Nell'attraversare il quartiere sottoproletario di Coapan, due bambini, fratellini, si sono arrampicati sul predellino del camioncino. Tra il gioco e l'avventura, si sono staccati dalla moltitudine che riceveva la carovana dell'Ezln alla sua entrata a Tehuacan. Erano molto contenti.

"Perché siete tanto contenti? Vi piacciono gli zapatisti?", "Più o meno", ha risposto il maggiore. E l'altro: "A me sì, piacciono". "Perché?" "Perché ballano bene".

Il comizio di Tehuacan è stato emozionante. Un oratore nahua ha detto: "Noi abbiamo dato il nome a una nazione che ci ha mandato sotto terra, ci ha resi schiavi sulla nostra stessa terra". E rivolgendosi direttamente agli zapatisti, ha detto: "I popoli nahuas sono come voi".

I maya, figli del mais, sono arrivati dalla "culla del mais", ha detto lo stesso oratore. Il luogo del mondo dove è apparsa, che si sappia, la prima pannocchia del mondo, migliaia di anni fa. E il signor Martin ha consegnato agli zapatisti maya il bastone di comando del popolo popoloca, parlando nella sua lingua gutturale, che ha la stessa sonorità del cinese.

Nella città di Puebla, durante la manifestazione più urbana tenuta finora, i numerosi indigeni presenti sono stati inondati dalla popolazione della capitale mondiale dei "vochos" e i camotes.

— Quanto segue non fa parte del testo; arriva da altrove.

(** * Address-book form workflow: field-state container and address search

  A shallow embedding of the React hook [useFormState]
  (src/unnamed/part_000), of the [App] component's handlers
  (src/unnamed/part_002) and of what the [Button] and [Form] components
  compute, with the properties of the natural-language specification, and
  further properties read off the code, stated over them.

  JavaScript objects are finite maps from property names to values,
  React state is threaded explicitly, and the two effects of the
  component that leave it, [fetch] and [addAddress], are logged in the
  state. *)

From Stdlib Require Import String Ascii List ZArith Lia.
From stdpp Require Import gmap strings list fin_maps pretty.

Open Scope string_scope.

(** ** JavaScript values *)

(** The values that occur in the modelled code: [undefined] (the result of
  reading an absent property), strings (every form field, every message)
  and numbers (the index that [Array.prototype.map] hands to its
  callback). *)
Inductive jsval : Type :=
| VUndefined
| VStr (s : string)
| VNum (n : Z).

#[global] Instance jsval_eq_dec : EqDecision jsval.
Proof. solve_decision. Defined.

(** A plain object: property name to value. *)
Abbreviation Obj := (gmap string jsval).

(** [o.k]: reading an absent property yields [undefined]. *)
Definition js_get (o : Obj) (k : string) : jsval := default VUndefined (o !! k).

(** JavaScript truthiness, as used by [!x], [x && y] and [if (x)]. *)
Definition truthy (v : jsval) : bool :=
  match v with
  | VUndefined => false
  | VStr EmptyString => false
  | VStr _ => true
  | VNum n => negb (n =? 0)%Z
  end.

(** [ToString]. *)
Definition js_to_string (v : jsval) : string :=
  match v with
  | VUndefined => "undefined"
  | VStr s => s
  | VNum n => pretty n
  end.

(** [a === b] on the values above. *)
Definition strict_eq (a b : jsval) : bool := bool_decide (a = b).

(** ** The field-state container: [useFormState] *)

Module FormState.

(** Objects live in a store and the hook holds references into it, so
    that [setFields(initialValues)], which makes the current state the
    very object that was passed in, is modelled as the aliasing it is. *)
Definition ref := nat.

Record Hook : Type := {
  store : gmap ref Obj;     (* every object allocated so far *)
  next : ref;               (* the next free reference *)
  fieldsRef : ref;          (* the [fields] state cell *)
  initialValuesRef : ref;   (* the [initialValues] argument *)
}.

Definition deref (h : Hook) (r : ref) : Obj := default ∅ (store h !! r).

(** What the hook returns as [fields]. *)
Definition fields (h : Hook) : Obj := deref h (fieldsRef h).

(** The stored defaults. *)
Definition initialValues (h : Hook) : Obj := deref h (initialValuesRef h).

(** [useFormState(initialValues)]: [useState(initialValues)] starts the
    state cell at the object passed in. The caller is taken to pass the
    same initial mapping on every render. *)
Definition useFormState (initial : Obj) : Hook :=
  {| store := {[ 0 := initial ]}; next := 1;
     fieldsRef := 0; initialValuesRef := 0 |}.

I giovani urlavano e applaudivano, gridavano e ascoltavano David, Tacho, Zebedeo e Marcos.

Sulla fonte di pietra, in mezzo al parco, tre chavos, completamente inzuppati sotto il getto più alto, risplendono come parte vivente della pietra. Si muovono con una inquietudine senza tregua e gridano, insieme a migliaia di persone, in maggioranza giovani ma di tutte le classi: "Marcos, Marcos".

Candida Jimenes, a nome del Cni, ha parlato prima in mixte, e poi in castigliano: "In questa marcia i passi si sono andati tessendo. Questa carovana è anche la nostra", e ha invocato: "Che i nostri spiriti si riempiano di dignità, e si chiuda per sempre la strada al razzismo".

La novità delle donne

Perché anche l'atto angelico, che a momenti appariva mezzo rupestre, molto commerciale e un po' ingenuo, è stato semplicemente una dimostrazione della forza spirituale e culturale dei popoli indios.

Una lezione per le nuove generazioni che stanno crescendo, come nessuna generazione precedente, con una coscienza solidale e ispiratrice della realtà indigena che, se si guarda bene, si trova in tutto quello che è conosciuto come Messico.

Diversi osservatori hanno rilevato un dettaglio davvero straordinario: senza mancare un solo atto della marcia, in tutti parlano donne indie.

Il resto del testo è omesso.